ABSTRACT Background and Aims Cholangiopathies, including primary sclerosing cholangitis (PSC), primary biliary cholangitis (PBC), and post‐COVID‐19 cholangiopathy (PCC), involve chronic cholangiocyte injury, senescence, epithelial–stromal crosstalk, and progressive fibrosis. However, effective in vitro models to capture these interactions are limited. Here, we present a scaffold‐free 3D multilineage spheroid model, composed of hepatocyte‐like cells (HepG2), cholangiocytes (H69), and hepatic stellate cells (LX‐2), designed to recapitulate early fibrogenic responses driven by senescent cholangiocytes. Methods Cholangiocyte senescence was induced via ionising radiation prior to spheroid assembly. Fibrosis progression was assessed by mRNA expression of hepatic stellate cell (HSC) activation markers, immunofluorescence, and Masson's trichrome staining, in both direct HSC co‐culture and spheroids.
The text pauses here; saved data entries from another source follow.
(* ===== verification/Calendar.v ===== *)
(** * The calendar by months

    Months numbered consecutively and the days they start on: the facts about
    Go's civil calendar that period and delivery computations rest on. *)
From S2P Require Import Prelude GoStrings Domain GoTime.

(** Months counted from January of year 0; the day a month starts on. *)
Definition month_index (y m : Z) : Z := 12 * y + m - 1.
Definition month_start (k : Z) : Z := days_from_civil (k / 12) (k mod 12 + 1) 1.

Lemma days_from_civil_linear y m d : days_from_civil y m d = days_from_civil y m 1 + d - 1.
Proof. unfold days_from_civil, days_of_era, day_of_year. lia. Qed.

(** Leap days by the 4, 100 and 400 year rules. *)
Definition year_start (y : Z) : Z := 365 * y + y / 4 - y / 100 + y / 400 - 719468.
Lemma year_start_era y :
  146097 * (y / 400) + (365 * (y mod 400) + (y mod 400) / 4 - (y mod 400) / 100) - 719468 = year_start y.
Proof. unfold year_start. euclid. Qed.

Lemma month_first y m : days_from_civil y m 1 = year_start (march_year y m) + (153 * ((m + 9) mod 12) + 2) / 5.
Proof. rewrite <- year_start_era. unfold days_from_civil, march_year, days_of_era, day_of_year. lia. Qed.

Lemma year_start_next y : 365 <= year_start (y + 1) - year_start y <= 366.
Proof. unfold year_start. euclid. Qed.

(** Evaluates the month tables at concrete months. *)
Ltac eval_if b x y := let v := eval vm_compute in b in
  match v with true => change (if b then x else y) with x | false => change (if b then x else y) with y end.
Ltac eval_months := repeat match goal with
  | |- context [(153 * ?e + 2) / 5] => let v := eval vm_compute in ((153 * e + 2) / 5) in change ((153 * e + 2) / 5) with v
  | |- context [if ?b then ?x else ?y] => eval_if b x y
  end.
Ltac eval_months_in H := match type of H with context [(153 * ?e + 2) / 5] =>
  let v := eval vm_compute in ((153 * e + 2) / 5) in change ((153 * e + 2) / 5) with v in H end.

Lemma month_start_next k : 28 <= month_start (k + 1) - month_start k <= 31.
Proof.
  unfold month_start. rewrite !month_first. unfold march_year.
  assert (exists y m, k = 12 * y + m /\ 0 <= m < 12) as (y & m & -> & Hm)
    by (exists (k / 12), (k mod 12); euclid).
  assert ((12 * y + m) / 12 = y /\ (12 * y + m) mod 12 = m) as [-> ->] by euclid.
  pose proof (year_start_next (y - 1)) as Hy. replace (y - 1 + 1) with y in Hy by lia.
  destruct (Z.eq_dec m 11) as [->|Hne].
  - assert ((12 * y + 11 + 1) / 12 = y + 1 /\ (12 * y + 11 + 1) mod 12 = 0) as [-> ->] by euclid.
    eval_months. replace (y + 1 - 1) with y by lia. lia.
  - assert ((12 * y + m + 1) / 12 = y /\ (12 * y + m + 1) mod 12 = m + 1) as [-> ->] by euclid.
    assert (m = 0 \/ m = 1 \/ m = 2 \/ m = 3 \/ m = 4 \/ m = 5 \/ m = 6 \/ m = 7 \/ m = 8 \/ m = 9 \/ m = 10) as Hc by lia.
    destruct Hc as [->|[->|[->|[->|[->|[->|[->|[->|[->|[->| ->]]]]]]]]]]; eval_months; lia.
Qed.

Lemma month_start_succ y m : 1 <= m <= 12 ->
  month_start (month_index y m) = days_from_civil y m 1 /\
  month_start (month_index y m + 1) = (if m =? 12 then days_from_civil (y + 1) 1 1 else days_from_civil y (m + 1) 1).
Proof.
  intros Hm. unfold month_start, month_index. split.
  - assert ((12 * y + m - 1) / 12 = y /\ (12 * y + m - 1) mod 12 + 1 = m) as [-> ->] by euclid. done.
  - destruct (Z.eqb_spec m 12) as [->|Hne].
    + assert ((12 * y + 12 - 1 + 1) / 12 = y + 1 /\ (12 * y + 12 - 1 + 1) mod 12 + 1 = 1) as [-> ->] by euclid. done.
    + assert ((12 * y + m - 1 + 1) / 12 = y /\ (12 * y + m - 1 + 1) mod 12 + 1 = m + 1) as [-> ->] by euclid. done.
Qed.

(** The March-based year a day of an era lies in. *)
Lemma era_year_end doe : 0 <= doe < 146097 ->
  let yoe := (doe - doe / 1460 + doe / 36524 - doe / 146096) / 365 in
  doe < 365 * (yoe + 1) + (yoe + 1) / 4 - (yoe + 1) / 100 + (yoe + 1) / 400.
Proof. intros H. cbv zeta. euclid. Qed.

Lemma civil_month_end z : let '(y, m, d) := civil_from_days z in z < month_start (month_index y m + 1).
Proof.
  pose proof (civil_from_days_spec z) as Hspec. unfold civil_from_days in *. cbv zeta in *. set (n := z + 719468) in *.
  set (doe := n mod 146097) in *. set (e := n / 146097) in *.
  assert (0 <= doe < 146097) as Hdoe by (apply Z.mod_pos_bound; lia).
  assert (n = 146097 * e + doe) as Hn by (unfold e, doe; apply Z.div_mod; lia).
  pose proof (era_year_bound doe Hdoe) as [Hy Hd]. pose proof (era_year_end doe Hdoe) as Hend.
  unfold civil_of_era_day in *. cbv zeta in *.
  set (yoe := (doe - doe / 1460 + doe / 36524 - doe / 146096) / 365) in *.
  set (doy := doe - (365 * yoe + yoe / 4 - yoe / 100)) in *.
  set (mp := (5 * doy + 2) / 153) in *. cbn [fst snd] in *.
  assert (0 <= mp <= 11 /\ doy < (153 * (mp + 1) + 2) / 5) as [Hmp Hlt] by (unfold mp; split; euclid).
  assert (forall k, 0 <= k <= 400 -> year_start (k + 400 * e) = 146097 * e + 365 * k + k / 4 - k / 100 + k / 400 - 719468) as Hys.
  { intros k Hk. unfold year_start. euclid. }
  pose proof (Hys yoe ltac:(lia)) as H1. pose proof (Hys (yoe + 1) ltac:(lia)) as H2.
  rewrite (Z.div_small yoe 400) in H1 by lia.
  destruct Hspec as (Hm & _ & _). destruct (month_start_succ (yoe + (if (if mp <? 10 then mp + 3 else mp - 9) <=? 2 then 1 else 0) + 400 * e)
    (if mp <? 10 then mp + 3 else mp - 9) Hm) as [_ ->]. rewrite !month_first. unfold march_year.
  assert (mp = 0 \/ mp = 1 \/ mp = 2 \/ mp = 3 \/ mp = 4 \/ mp = 5 \/ mp = 6 \/ mp = 7 \/ mp = 8 \/ mp = 9 \/ mp = 10 \/ mp = 11) as Hc by lia.
  replace z with (n - 719468) by (unfold n; lia). rewrite Hn.
  assert (doe = 365 * yoe + yoe / 4 - yoe / 100 + doy) as Hsum by (unfold doy; lia).
  clearbody mp doy yoe e doe n. clear Hm Hn Hys.
  destruct Hc as [->|[->|[->|[->|[->|[->|[->|[->|[->|[->|[->| ->]]]]]]]]]]]; eval_months_in Hlt; eval_months;
    rewrite ?Z.add_0_r; try lia.
  all: match goal with |- context [year_start ?x] => replace x with (yoe + 400 * e) by lia || replace x with (yoe + 1 + 400 * e) by lia end; lia.
Qed.

(** The month a day lies in. *)
Definition month_of (z : Z) : Z := let c := civil_from_days z in month_index c.1.1 c.1.2.

Lemma month_of_bounds z :
  month_start (month_of z) <= z < month_start (month_of z + 1) /\
  (civil_from_days z).2 = z - month_start (month_of z) + 1 /\
  month_start (month_of z) = days_from_civil (civil_from_days z).1.1 (civil_from_days z).1.2 1.
Proof.
  pose proof (civil_from_days_spec z) as Hs. pose proof (civil_month_end z) as He. unfold month_of.
  destruct (civil_from_days z) as [[y m] d]. cbn [fst snd]. destruct Hs as (Hm & Hd & Hz).
  destruct (month_start_succ y m Hm) as [Hst _]. rewrite days_from_civil_linear in Hz. rewrite Hst. lia.
Qed.

(** A date read back as a day. *)
Lemma civil_sum z : month_start (month_index (civil_from_days z).1.1 (civil_from_days z).1.2) + (civil_from_days z).2 - 1 = z.
Proof. pose proof (month_of_bounds z) as (_ & Hd & _). change (month_index _ _) with (month_of z). lia. Qed.

Lemma month_start_mono k k' : k <= k' -> month_start k <= month_start k'.
Proof.
  intros Hle. replace k' with (k + Z.of_nat (Z.to_nat (k' - k))) by lia.
  induction (Z.to_nat (k' - k)) as [|n IH]; [rewrite Z.add_0_r; lia|].
  pose proof (month_start_next (k + Z.of_nat n)). replace (k + Z.of_nat (S n)) with (k + Z.of_nat n + 1) by lia. lia.
Qed.
Lemma month_start_lt k k' : k < k' -> month_start k < month_start k'.
Proof. intros Hlt. pose proof (month_start_mono (k + 1) k' ltac:(lia)). pose proof (month_start_next k). lia. Qed.

(** Months partition the days. *)
Lemma month_of_unique z k : month_start k <= z < month_start (k + 1) -> month_of z = k.
Proof.
  intros Hz. pose proof (month_of_bounds z) as [Hb _].
  destruct (Z.lt_trichotomy (month_of z) k) as [Hlt|[Heq|Hgt]]; [|done|].
  - pose proof (month_start_mono (month_of z + 1) k ltac:(lia)). lia.
  - pose proof (month_start_mono (k + 1) (month_of z) ltac:(lia)). lia.
Qed.
Lemma month_of_start k : month_of (month_start k) = k.
Proof. apply month_of_unique. pose proof (month_start_next k). lia. Qed.

Lemma month_index_inv y m k : 1 <= m <= 12 -> month_index y m = k -> y = k / 12 /\ m = k mod 12 + 1.
Proof. unfold month_index. intros Hm <-. split; euclid. Qed.
Lemma civil_first_of z k : month_start k = z -> month_of z = k -> civil_from_days z = (k / 12, k mod 12 + 1, 1).
Proof.
  intros Hz Hk. pose proof (month_of_bounds z) as (_ & Hd & _). rewrite Hk, Hz in Hd. clear Hz.
  pose proof (civil_from_days_spec z) as Hs. unfold month_of in Hk. destruct (civil_from_days z) as [[y m] d]. cbn [fst snd] in *.
  destruct Hs as (Hm & _ & _). destruct (month_index_inv y m k Hm Hk) as [-> ->]. f_equal. lia.
Qed.
Lemma civil_month_start k : civil_from_days (month_start k) = (k / 12, k mod 12 + 1, 1).
Proof. exact (civil_first_of (month_start k) k eq_refl (month_of_start k)). Qed.

(** ** Zones with one offset *)
Section steady.
Context (loc : Location) (off : Z) (Hoff : forall s, lookup_offset loc s = off).

(** The instant of a local day, second of the day and nanosecond. *)
Definition at_local (day sec ns : Z) : Time := (day * 86400 + sec - off) * Second + ns.

Lemma from_local_steady unix : from_local loc unix = unix - off.
Proof. unfold from_local. rewrite !Hoff. destruct (Z.eqb_spec off 0); [lia|]. by destruct (_ || _). Qed.

Lemma Date_steady y m d sec ns : Date y m d sec ns loc = at_local (month_start (month_index y m) + d - 1) sec ns.
Proof.
  unfold Date, at_local, month_start, month_index. rewrite from_local_steady.
  assert ((12 * y + m - 1) / 12 = y + (m - 1) / 12 /\ (12 * y + m - 1) mod 12 = (m - 1) mod 12) as [-> ->] by euclid.
  f_equal. lia.
Qed.

Lemma at_local_view day sec ns : 0 <= sec < 86400 -> 0 <= ns < Second ->
  day_of (local_sec loc (at_local day sec ns)) = day /\ local_clock loc (at_local day sec ns) = sec /\
  at_local day sec ns mod Second = ns.
Proof.
  intros Hs Hns. unfold local_clock, local_sec, at_local, unix_sec, day_of, sec_of_day. rewrite Hoff.
  rewrite Z.div_add_l, (Z.div_small ns), Z.add_0_r by (unfold Second in *; lia).
  replace (day * 86400 + sec - off + off) with (day * 86400 + sec) by lia.
  rewrite Z.div_add_l, (Z.div_small sec), Z.add_0_r by lia. rewrite Z.add_comm, Z.mod_add, Z.mod_small by lia.
  rewrite Z.add_comm, Z.mod_add, Z.mod_small by (unfold Second in *; lia). done.
Qed.

(** Every instant has a local view. *)
Lemma at_local_of t : exists day sec ns, 0 <= sec < 86400 /\ 0 <= ns < Second /\ t = at_local day sec ns /\
  day = day_of (local_sec loc t).
Proof.
  exists ((t / Second + off) / 86400), ((t / Second + off) mod 86400), (t mod Second).
  unfold at_local, local_sec, unix_sec, day_of. rewrite Hoff. split_and!; try done.
  - apply Z.mod_pos_bound. lia.
  - apply Z.mod_pos_bound. lia.
  - apply Z.mod_pos_bound. unfold Second. lia.
  - apply Z.mod_pos_bound. unfold Second. lia.
  - pose proof (Z.div_mod t Second ltac:(unfold Second; lia)). pose proof (Z.div_mod (t / Second + off) 86400 ltac:(lia)). lia.
Qed.

Lemma at_local_le d s n d' s' n' : 0 <= s < 86400 -> 0 <= n < Second -> 0 <= s' < 86400 -> 0 <= n' < Second ->
  at_local d s n <= at_local d' s' n' <-> d < d' \/ (d = d' /\ (s < s' \/ (s = s' /\ n <= n'))).
Proof. unfold at_local, Second. intros. split; intros; lia. Qed.

Lemma AddDate_days day sec ns n : 0 <= sec < 86400 -> 0 <= ns < Second ->
  AddDate loc (at_local day sec ns) 0 0 n = at_local (day + n) sec ns.
Proof.
  intros Hs Hns. destruct (at_local_view day sec ns Hs Hns) as (Hd & Hc & Hm). unfold AddDate, local_date.
  rewrite Hd, Hc, Hm, Date_steady, !Z.add_0_r. pose proof (civil_sum day) as Hsum. f_equal. lia.
Qed.

Lemma AddDate_months k sec ns n : 0 <= sec < 86400 -> 0 <= ns < Second ->
  AddDate loc (at_local (month_start k) sec ns) 0 n 0 = at_local (month_start (k + n)) sec ns.
Proof.
  intros Hs Hns. destruct (at_local_view (month_start k) sec ns Hs Hns) as (Hd & Hc & Hm). unfold AddDate, local_date.
  rewrite Hd, Hc, Hm, Date_steady, civil_month_start. cbn [fst snd]. unfold month_index.
  replace (12 * (k / 12 + 0) + (k mod 12 + 1 + n) - 1) with (k + n) by euclid. f_equal. lia.
Qed.
End steady.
To evaluate therapeutic potential, spheroids were treated with A‐1331852, a selective Bcl‐xL inhibitor known to induce apoptosis in senescent cells in PSC and PBC mouse models Drug efficacy was measured by apoptosis induction, reduction of fibrosis, and modulation of stromal activation. Results Senescent cholangiocytes induced robust HSC activation and promoted extracellular matrix (ECM) deposition, mimicking early fibrogenesis. Treatment with A‐1331852 selectively induced apoptosis in senescent cholangiocytes and activated HSCs, leading to a marked reduction in fibrosis, consistent with murine PSC and PBC models. Conclusions This 3D multilineage spheroid model offers a mechanistically relevant and scalable platform to study cholangiocyte senescence‐driven fibrosis. Its applicability to senolytic drug testing supports its use in preclinical screening and translational research across a spectrum of cholangiopathies.